How to Finance a Popeyes Franchise in 2026
Popeyes' investment range spans $385K–$3.5M depending on format. SBA 7(a) is the primary financing vehicle. Here's how lenders evaluate a Popeyes deal and how to structure the debt.
Key takeaways
- Total investment: $385K–$3.5M depending on format (inline, end-cap, freestanding) and geography
- Popeyes is on the SBA Franchise Directory — SBA 7(a) covers the financed portion up to $5M
- RBI (parent company) requires $500K+ liquid assets and $1.5M+ net worth for Popeyes franchisees
- SBA 504 applies when the franchisee acquires the real estate outright (owner-occupied)
- Equipment financing can be layered for pressure fryers, holding systems, and kitchen equipment
- Typical lender timeline: 60–90 days from completed application to funding
Popeyes is owned by Restaurant Brands International (RBI) — the same parent as Burger King and Tim Hortons. Since the viral chicken sandwich launch in 2019, Popeyes has been in active domestic and international expansion. The wide investment range ($385K–$3.5M) reflects both an inline food court format on the low end and a freestanding drive-through build-out on the high end. This guide covers financing mechanics only.

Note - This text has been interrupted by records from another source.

(** X17.  [destroy] does not reach a registration that is still pending: in
    any lifecycle, when [destroy] runs between the call of
    [registerTokenUrl( u )] and the settlement of its request, the call
    still resolves afterwards, and its token enters the map valid, with the
    delivered value, in a plugin that has been destroyed. *)
Theorem destroy_misses_pending_registration cfg (o : FetchOutcome) (ops : list Op)
    (u : TokenUrl) (v : string) :
  JSMap.get (tokens_of (lifecycle cfg o ops).1) u = None →
  ∃ w3,
    (registerTokenUrl_start (lifecycle cfg o ops).1 u).2
    = Awaiting (length (heap (lifecycle cfg o ops).1)) ∧
    registerTokenUrl_resume
      (destroy (registerTokenUrl_start (lifecycle cfg o ops).1 u).1).1
      u (length (heap (lifecycle cfg o ops).1)) (FetchOk v)
    = (w3, Resolved (length (heap (lifecycle cfg o ops).1))) ∧
    getTokenFor w3 u = (w3, Returned (length (heap (lifecycle cfg o ops).1))) ∧
    heap w3 !! length (heap (lifecycle cfg o ops).1)
    = Some (Token.mk u (Some v) Token.VALID false).
Proof.
  pose proof (values_live_lifecycle cfg o ops) as Hlive.
  generalize dependent (lifecycle cfg o ops).1. intros w Hlive Hfresh.
  rewrite (registerTokenUrl_start_fresh _ _ Hfresh); simpl.
  rewrite registerTokenUrl_resume_ok; simpl.
  eexists. split; [reflexivity |]. split; [reflexivity |]. split.
  - apply getTokenFor_hit; simpl. apply JSMap_get_set_eq.
  - simpl. rewrite list_lookup_alter_eq, foldl_destroy_lookup, heap_alloc_lookup.
    rewrite decide_False; [done |].
    intros Hin. apply Hlive in Hin. lia.
Qed.

Lemma destroy_misses_pending_registration_witness :
  ∃ w3,
    (registerTokenUrl_start (lifecycle None FetchFail []).1 (UrlCallback 1)).2
    = Awaiting (length (heap (lifecycle None FetchFail []).1)) ∧
    registerTokenUrl_resume
      (destroy (registerTokenUrl_start (lifecycle None FetchFail []).1 (UrlCallback 1)).1).1
      (UrlCallback 1) (length (heap (lifecycle None FetchFail []).1)) (FetchOk "tok-1")
    = (w3, Resolved (length (heap (lifecycle None FetchFail []).1))) ∧
    getTokenFor w3 (UrlCallback 1)
    = (w3, Returned (length (heap (lifecycle None FetchFail []).1))) ∧
    heap w3 !! length (heap (lifecycle None FetchFail []).1)
    = Some (Token.mk (UrlCallback 1) (Some "tok-1") Token.VALID false).
Proof.
  apply (destroy_misses_pending_registration None FetchFail [] (UrlCallback 1) "tok-1").
  reflexivity.
Defined.

(** X18.  Of two overlapping registrations of one identity the map keeps the
    token of the call whose request settles last: when the second call's
    request succeeds before the first call's, both calls resolve to their
    own token and [getTokenFor] afterwards returns the first call's. *)
Theorem overlapping_calls_last_settlement_wins (w : World) (u : TokenUrl)
    (v1 v2 : string) :
  JSMap.get (tokens_of w) u = None →
  ∃ w3 w4,
    registerTokenUrl_resume (two_calls_suspended w u u)
      u (S (length (heap w))) (FetchOk v2)
    = (w3, Resolved (S (length (heap w)))) ∧
    registerTokenUrl_resume w3 u (length (heap w)) (FetchOk v1)
    = (w4, Resolved (length (heap w))) ∧
    getTokenFor w4 u = (w4, Returned (length (heap w))) ∧
    heap w4 = heap w ++ [Token.mk u (Some v1) Token.VALID false;
                         Token.mk u (Some v2) Token.VALID false].
Proof.
  intros Hfresh.
  destruct (two_calls_suspended_fresh w u u Hfresh Hfresh) as (_ & _ & ->).
  rewrite registerTokenUrl_resume_ok; simpl.
  eexists _, _. split; [reflexivity |].
  rewrite registerTokenUrl_resume_ok; simpl.
  split; [reflexivity |]. split.
  - apply getTokenFor_hit; simpl. apply JSMap_get_set_eq.
  - simpl. by rewrite heap_pair_alter_snd, heap_pair_alter_fst.
Qed.

Lemma overlapping_calls_last_settlement_wins_witness :
  ∃ w3 w4,
    registerTokenUrl_resume (two_calls_suspended initial (UrlCallback 1) (UrlCallback 1))
      (UrlCallback 1) (S (length (heap initial))) (FetchOk "tok-2")
    = (w3, Resolved (S (length (heap initial)))) ∧
    registerTokenUrl_resume w3 (UrlCallback 1) (length (heap initial)) (FetchOk "tok-1")
    = (w4, Resolved (length (heap initial))) ∧
    getTokenFor w4 (UrlCallback 1) = (w4, Returned (length (heap initial))) ∧
    heap w4 = heap initial ++ [Token.mk (UrlCallback 1) (Some "tok-1") Token.VALID false;
                               Token.mk (UrlCallback 1) (Some "tok-2") Token.VALID false].
Proof.
  apply (overlapping_calls_last_settlement_wins initial (UrlCallback 1) "tok-1" "tok-2").
  reflexivity.
Defined.

(** ** The primary token through a lifecycle *)

(** X19.  Throughout every lifecycle the public field [token], when it is
    not [null], is the token of the configured [tokenUrl]: looking that URL
    up with [getTokenFor] returns the very same object, whatever has been
    registered or destroyed since [init]. *)
Theorem primary_token_is_registered cfg (o : FetchOutcome) (ops : list Op)
    (tok : TokenRef) :
  CloudServices.token (plugin (lifecycle cfg o ops).1) = Some tok →
  ∃ u, CloudServices.tokenUrl (plugin (lifecycle cfg o ops).1) = Some u ∧
       getTokenFor (lifecycle cfg o ops).1 u = ((lifecycle cfg o ops).1, Returned tok).
Proof.
  intros Htok.
  enough (∃ u, CloudServices.tokenUrl (plugin (lifecycle cfg o ops).1) = Some u ∧
               JSMap.get (tokens_of (lifecycle cfg o ops).1) u = Some tok)
    as (u & Hu & Hg).
  { exists u. split; [done |]. by apply getTokenFor_hit. }
  revert tok Htok.
  apply (lifecycle_invariant (λ w, ∀ tok,
           CloudServices.token (plugin w) = Some tok →
           ∃ u, CloudServices.tokenUrl (plugin w) = Some u ∧
                JSMap.get (tokens_of w) u = Some tok)); clear.
  - intros cfg o.
    destruct (primary_endpoint (configure (plugin initial) cfg)) as [u|] eqn:Hp.
    + destruct o as [v|].
      * rewrite (init_ok _ _ _ _ Hp). intros tok [= <-].
        pose proof (primary_endpoint_tokenUrl _ _ Hp) as Hu.
        exists u. split; [exact Hu |]. simpl. by rewrite decide_True.
      * rewrite (init_fail _ _ _ Hp). intros tok; simpl.
        by rewrite configure_token.
    + by rewrite (init_degraded _ _ _ Hp).
  - intros w u o Hw.
    destruct (registerTokenUrl_cases w u o)
      as [(tok0 & Hhit & E) | [(v & _ & Hfresh & E) | (_ & Hfresh & E)]];
      rewrite E; simpl; [done | | done].
    intros tok Htok. destruct (Hw tok Htok) as (u0 & Hu0 & Hg0).
    exists u0. split; [done |].
    apply (JSMap_get_set_fresh _ _ _ _ _ Hfresh). by left.
  - intros w Hw. exact Hw.
Qed.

Popeyes total investment + what lenders look at
Total estimated initial investment per the current FDD runs $385K–$3.5M depending on format and whether you're building new or acquiring an existing unit. Lenders evaluate the following:
- Equity injection: SBA requires 10–20% of project cost in non-borrowed liquid cash; RBI requires $500K+ liquid assets.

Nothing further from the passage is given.